CAP. II – LA DIMENSIONE EUROPEA DEL POTERE DI AUTOTUTELA DELLA P.A.

 

  1. Il riconoscimento del potere di autotutela nell’ordinamento U.E.

Allorquando ci si accinge a indagare l’autotutela nella dimensione europea è imprescindibile chiarire il piano dei rapporti tra ordinamento U.E. e diritto interno.

Anzitutto, deve farsi richiamo a quel principio, recepito illo tempore sia dalla giurisprudenza che dalla dottrina, secondo cui l’Unione Europea è un ordinamento giuridico costituito da un insieme organizzato e strutturato di norme giuridiche provvisto di fonti proprie, di organi e procedure idonee a trasmetterle, interpretarle, farne constatare e sanzionarne le violazioni[60].

Deve precisarsi, in omaggio alle pronunce della Corte di Giustizia, che trattasi di un ordinamento di nuovo genere con caratteristiche autonome e che non ha nulla da dividere con l’ordinamento internazionale e gli ordinamenti dei singoli Stati membri; ma v’è di più, tratti essenziali e distintivi di questo ordinamento giuridico di nuovo genere sono la supremazia e la diretta applicabilità.

Non è questa la sede per soffermarsi oltre su questi due tratti distintivi ma giova precisarne in estrema sintesi le conseguenze che implicano l’uno e l’altro: la supremazia, ossia, il primato implica che il diritto comunitario si impone agli Stati membri, ne integra l’ordinamento interno e prevale sulle norme che siano in contrasto con esso, prescindendo se si stratti di disposizioni legislative anteriori o posteriori rispetto alla normativa comunitaria; diretta applicabilità sta a significare che gli atti normativi direttamente applicabili negli ordinamenti nazionali non necessitano di alcun atto di recepimento e che possono essere fatti valere da chi ne abbia interesse[61].

Dunque, il diritto U.E. permea gli ordinamenti dei singoli Stati membri al punto tale che le disposizioni legislative, da cui enucleare in ragione dell’attività interpretativa le norme giuridiche, se confliggenti con l’ordinamento unionale hanno un unico destino: essere disapplicate[62]; ritenere, però, che il rapporto tra diritto europeo e diritto nazionale si dispieghi in un’unica direzione è erroneo.

Invero, questo rapporto è bidirezionale poiché consta della costante interazione tra Stati membri e Unione Europea e a riprova di ciò vi è un dato incontrovertibile: la spina dorsale del diritto europeo è il prodotto dell’attività della Corte di Giustizia che estrae i principi dai singoli ordinamenti degli Stati membri, li fa propri attraverso un’opera di riadattamento all’ordinamento U.E. e li impone agli ordinamenti nazionali.
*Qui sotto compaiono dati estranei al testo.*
(** A header that gives values is read, whatever its keys are. *)
Lemma read_header_ok_intro (s0 : Grains.t) (hv : header_values) :
  header_gives header hv ->
  Grains.read_header filename header s0
  = (populated hv (Grains.grains s0), Ok tt).
Proof.
  intros [[v0 [W0 C0]] [[v1 [W1 C1]] [[v2 [W2 C2]] [[v3 [W3 C3]] [[v4 [W4 C4]]
    [[v6 [W6 C6]] [v7 [kwds [W7 [U7 C7]]]]]]]]]].
  apply ws_value_elim in W0, W1, W2, W3, W4.
  apply colon_value_elim in W6, W7.
  destruct W0 as [k0 W0], W1 as [k1 W1], W2 as [k2 W2], W3 as [k3 W3],
    W4 as [k4 W4], W6 as [k6 W6], W7 as [k7 W7].
  unfold Grains.read_header, mbind, lift, assign, expect_key.
  rewrite W0. cbn [fst snd]. rewrite C0.
  rewrite W1. cbn [fst snd]. rewrite C1.
  rewrite W2. cbn [fst snd]. rewrite C2.
  rewrite W3. cbn [fst snd]. rewrite C3.
  rewrite W4. cbn [fst snd]. rewrite C4.
  rewrite W6. cbn [fst snd]. rewrite C6.
  rewrite W7. cbn [fst snd]. rewrite U7, C7.
  destruct hv. reflexivity.
Qed.

End HeaderValues.

Lemma lattice_of_full (series : Series) (lp : LatticeParameters_.t) :
  Grain_.lattice_of series = Ok lp -> fully_set lp.
Proof.
  intros H. destruct (lattice_of_ok_inv series lp H) as [Ca [Cb [Cc [Cal [Cbe Cga]]]]].
  unfold fully_set.
  destruct Ca as [? [? [_ [_ ->]]]], Cb as [? [? [_ [_ ->]]]],
    Cc as [? [? [_ [_ ->]]]], Cal as [? [? [_ [_ ->]]]],
    Cbe as [? [? [_ [_ ->]]]], Cga as [? [? [_ [_ ->]]]].
  repeat split; discriminate.
Qed.

Lemma of_row_ok_inv (row : Series) (g : Grain_.t) :
  Grain_.of_row row = Ok g -> Grain_.from_Series row Grain_.init = (g, Ok tt).
Proof.
  unfold Grain_.of_row.
  destruct (Grain_.from_Series row Grain_.init) as [g0 [[] | e]]; intros H;
    inversion H. reflexivity.
Qed.

(** ** [Grains.parse]: when it returns *)

Section Returns.

Variable read_table : string -> result DataFrame.
Variable fs : FileSystem.
Variable filename : string.

Lemma parse_ok_inv (self self' : Grains.t) (u : unit) :
  Grains.parse read_table fs filename self = (self', Ok u) ->
  exists content table hv gs,
    fs filename = Some content
    /\ read_table (Str.replace "%" "" content) = Ok table
    /\ header_gives (Grains.header_of (Str.replace "%" "" content)) hv
    /\ mapM Grain_.of_row table = Ok gs
    /\ hv_numGrains hv = Z.of_nat (List.length gs)
    /\ self' = populated hv gs.
Proof.
  intros H. destruct (fs filename) as [content |] eqn:Efs.
  - rewrite (parse_existing _ _ _ content _ Efs) in H. cbv zeta in H.
    apply mbind_ok_inv in H. destruct H as [table [s1 [Ht H]]].
    apply lift_inv in Ht. destruct Ht as [-> Ht]. symmetry in Ht.
    apply mbind_ok_inv in H. destruct H as [u1 [s2 [Hh H]]].
    apply read_header_ok_inv in Hh. destruct Hh as [hv [Hgives ->]].
    apply mbind_ok_inv in H. destruct H as [u2 [s3 [Hg H]]].
    apply assign_ok_inv in Hg. destruct Hg as [gs [Hgs ->]].
    pose proof (verify_state _ _ _ H) as ->.
    apply verify_ok in H. cbn in H. inversion H as [Hn].
    exists content, table, hv, gs.
    split; [reflexivity |]. split; [exact Ht |]. split; [exact Hgives |].
    split; [exact Hgs |]. split; [exact Hn | reflexivity].
  - rewrite parse_absent in H by (unfold isfile; rewrite Efs; reflexivity).
    discriminate H.
Qed.

Lemma parse_ok_intro (self : Grains.t) (content : string) (table : DataFrame)
    (hv : header_values) (gs : list Grain_.t) :
  fs filename = Some content ->
  read_table (Str.replace "%" "" content) = Ok table ->
  header_gives (Grains.header_of (Str.replace "%" "" content)) hv ->
  mapM Grain_.of_row table = Ok gs ->
  hv_numGrains hv = Z.of_nat (List.length gs) ->
  Grains.parse read_table fs filename self = (populated hv gs, Ok tt).
Proof.
  intros Efs Ht Hgives Hgs Hn.
  rewrite (parse_existing _ _ _ content _ Efs). cbv zeta.
  unfold mbind at 1. unfold lift at 1. rewrite Ht.
  unfold mbind at 1. rewrite (read_header_ok_intro _ _ _ hv Hgives).
  unfold mbind, assign. rewrite Hgs.
  unfold Grains.verify, Grains.count_differs, Grains.NumGrains. cbn.
  rewrite Hn, Z.eqb_refl. reflexivity.
Qed.

(** X11: [parse] returns exactly when the file exists, the table is read,
    lines 1 to 5, 7 and 8 of the cleaned text give values, every row gives
    a grain and the number of rows is the declared count; the instance
    then holds those values and those grains, and nothing of what it held
    before. *)
Theorem parse_returns_iff (self self' : Grains.t) :
  Grains.parse read_table fs filename self = (self', Ok tt)
  <->
  exists content table hv gs,
    fs filename = Some content
    /\ read_table (Str.replace "%" "" content) = Ok table
    /\ header_gives (Grains.header_of (Str.replace "%" "" content)) hv
    /\ mapM Grain_.of_row table = Ok gs
    /\ hv_numGrains hv = Z.of_nat (List.length gs)
    /\ self' = populated hv gs.
Proof.
  split.
  - apply parse_ok_inv.
  - intros [content [table [hv [gs [Efs [Ht [Hgives [Hgs [Hn ->]]]]]]]]].
    apply (parse_ok_intro self content table hv gs); assumption.
Qed.

(** X12: a returning [parse] overwrites every attribute: the instance it
    leaves does not depend on the instance it started from, so parsing
    the same file into the result again changes nothing. *)
Theorem parse_overwrites (self other self' : Grains.t) :
  Grains.parse read_table fs filename self = (self', Ok tt) ->
  Grains.parse read_table fs filename other = (self', Ok tt)
  /\ Grains.parse read_table fs filename self' = (self', Ok tt).
Proof.
  intros H. apply parse_ok_inv in H.
  destruct H as [content [table [hv [gs [Efs [Ht [Hgives [Hgs [Hn ->]]]]]]]]].
  split; apply (parse_ok_intro _ content table hv gs); assumption.
Qed.

(** X13: after a returning [parse] the grains are the rows of the table, one
    grain per row and in the order of the rows. *)
Theorem parse_grains_follow_rows (self self' : Grains.t) :
  Grains.parse read_table fs filename self = (self', Ok tt) ->
  exists content table,
    fs filename = Some content
    /\ read_table (Str.replace "%" "" content) = Ok table
    /\ List.length (Grains.grains self') = List.length table
    /\ forall i row, nth_error table i = Some row ->
         exists g, nth_error (Grains.grains self') i = Some g
                   /\ Grain_.from_Series row Grain_.init = (g, Ok tt).
Proof.
  intros H. apply parse_ok_inv in H.
  destruct H as [content [table [hv [gs [Efs [Ht [_ [Hgs [_ ->]]]]]]]]].
  exists content, table. split; [exact Efs | split; [exact Ht |]].
  destruct (mapM_ok_nth _ _ _ Hgs) as [Hlen Hnth]. cbn.
  split; [exact Hlen |].
  intros i row Hrow. destruct (Hnth i row Hrow) as [g [Hg Hof]].
  exists g. split; [exact Hg | apply of_row_ok_inv; exact Hof].
Qed.

(** X14: after a returning [parse] the nominal lattice and the lattice of
    every grain have all six attributes set: no default applies to them
    and comparing two of them cannot raise. *)
Theorem parsed_lattices_full (self self' : Grains.t) :
  Grains.parse read_table fs filename self = (self', Ok tt) ->
  (exists l, Grains.LatticeParameters self' = Some l /\ fully_set l)
  /\ forall g, In g (Grains.grains self') ->
       exists l, Grain_.latticeParameters g = Some l /\ fully_set l.
Proof.
  intros H. apply parse_ok_inv in H.
  destruct H as [content [table [hv [gs [_ [_ [Hgives [Hgs [_ ->]]]]]]]]].
  split.
  - exists (hv_lattice hv). split; [reflexivity |].
    destruct Hgives as [_ [_ [_ [_ [_ [_ [v [kwds [_ [Hu Hinit]]]]]]]]]].
    apply (header_lattice_full _ _ _ Hu Hinit).
  - cbn. intros g Hg. apply In_nth_error in Hg. destruct Hg as [i Hi].
    destruct (mapM_ok_nth _ _ _ Hgs) as [Hlen Hnth].
    assert (Hrow : exists row, nth_error table i = Some row).
    { destruct (nth_error table i) as [row |] eqn:E; [exists row; reflexivity |].
      apply nth_error_None in E. assert (Hlt : (i < List.length gs)%nat)
        by (apply nth_error_Some; rewrite Hi; discriminate). lia. }
    destruct Hrow as [row Hrow]. destruct (Hnth i row Hrow) as [g' [Hg' Hof]].
    rewrite Hi in Hg'. inversion Hg'; subst g'.
    apply of_row_ok_inv, from_Series_ok_inv in Hof.
    destruct Hof as [vid [o [loc [lp [vpos [vome [vang [vrad [vconf [f [k [vrms [vph
      [_ [_ [_ [Hlp [_ [_ [_ [_ [_ [_ [_ [_ [_ ->]]]]]]]]]]]]]]]]]]]]]]]]]].
    exists lp. split; [reflexivity | apply (lattice_of_full _ _ Hlp)].
Qed.

(** X15: when a row gives no grain, [parse] raises the exception of the first
    such row; the header values stay in the instance and its list of
    grains is the one it had before the call. *)
Theorem parse_row_failure (self : Grains.t) (content : string) (table : DataFrame)
    (hv : header_values) (e : exn) :
  fs filename = Some content ->
  read_table (Str.replace "%" "" content) = Ok table ->
  header_gives (Grains.header_of (Str.replace "%" "" content)) hv ->
  mapM Grain_.of_row table = Raise e ->
  Grains.parse read_table fs filename self
  = (populated hv (Grains.grains self), Raise e)
  /\ exists i row,
       nth_error table i = Some row /\ Grain_.of_row row = Raise e
       /\ forall j row', (j < i)%nat -> nth_error table j = Some row' ->
                         exists g, Grain_.of_row row' = Ok g.
Proof.
  intros Efs Ht Hgives Hrows. split.
  - rewrite (parse_existing _ _ _ content _ Efs). cbv zeta.
    unfold mbind at 1. unfold lift at 1. rewrite Ht.
    unfold mbind at 1. rewrite (read_header_ok_intro _ _ _ hv Hgives).
    unfold mbind, assign. rewrite Hrows. reflexivity.
  - apply mapM_raise_first. exact Hrows.
Qed.

(** X16: a file whose cleaned text has fewer than eight lines is never parsed:
    [parse] raises, whatever the table reader gives. *)
Theorem parse_short_file (self : Grains.t) (content : string) :
  fs filename = Some content ->
  (List.length (Str.readlines (Str.replace "%" "" content)) < 8)%nat ->
  exists self' e, Grains.parse read_table fs filename self = (self', Raise e).
Proof.
  intros Efs Hshort.
  destruct (Grains.parse read_table fs filename self) as [self' [u | e]] eqn:H;
    [| exists self', e; reflexivity].
  exfalso. apply parse_ok_inv in H.
  destruct H as [content' [table [hv [gs [Efs' [_ [Hgives _]]]]]]].
  rewrite Efs in Efs'. inversion Efs'; subst content'.
  destruct Hgives as [_ [_ [_ [_ [_ [_ [v [kwds [Hv _]]]]]]]]].
  unfold colon_value in Hv.
  destruct (nth_error (Grains.header_of (Str.replace "%" "" content)) 7)
    as [line |] eqn:E; [| discriminate Hv].
  assert (Hlt : (7 < List.length (Grains.header_of (Str.replace "%" "" content)))%nat)
    by (apply nth_error_Some; rewrite E; discriminate).
  unfold Grains.header_of in Hlt. rewrite length_map, length_firstn in Hlt. lia.
Qed.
Resta salvo che l’interazione tra ordinamento europeo e ordinamenti nazionali non è rimessa alla spontaneità delle parti in gioco, essendo retta dal Trattato di Lisbona che ne costituisce il retroterra[63].

Sin qui si è fatta luce sulla dimensione verticale del diritto europeo, accanto alla quale si colloca la dimensione orizzontale per cui quelle stesse norme che si applicano agli Stati membri si impongono anzitutto alle istituzioni e agli organi dell’Unione Europea e, per questa via, alla produzione provvedimentale di questi ultimi.

Venendo alla ricostruzione storica nella dimensione europea, aderendo all’orientamento di autorevole dottrina[64], l’autotutela origina a cavallo tra la fine del XVIII secolo e l’inizio del XIX secolo, in epoca post-rivoluzionaria[65], subendo le influenze prodotte dalla rivoluzione francese e dall’ordinamento gerarchico dell’amministrazione napoleonica.

In specie, al tempo si assiste all’affermazione della centralità della legge e all’attribuzione in capo all’Amministrazione del potere di dare diretta esecuzione alla stessa; in altre parole, il rapporto esistente tra Amministrazione e legge era uguale a quello esistente tra Giudice e legge per cui la prima, al pari del secondo, doveva darvi esecuzione.

La funzione dell’Amministrazione di dare esecuzione alla legge spiegava la propria efficacia in una duplice direzione: eseguire con la forza i propri atti e accertarne l’invalidità.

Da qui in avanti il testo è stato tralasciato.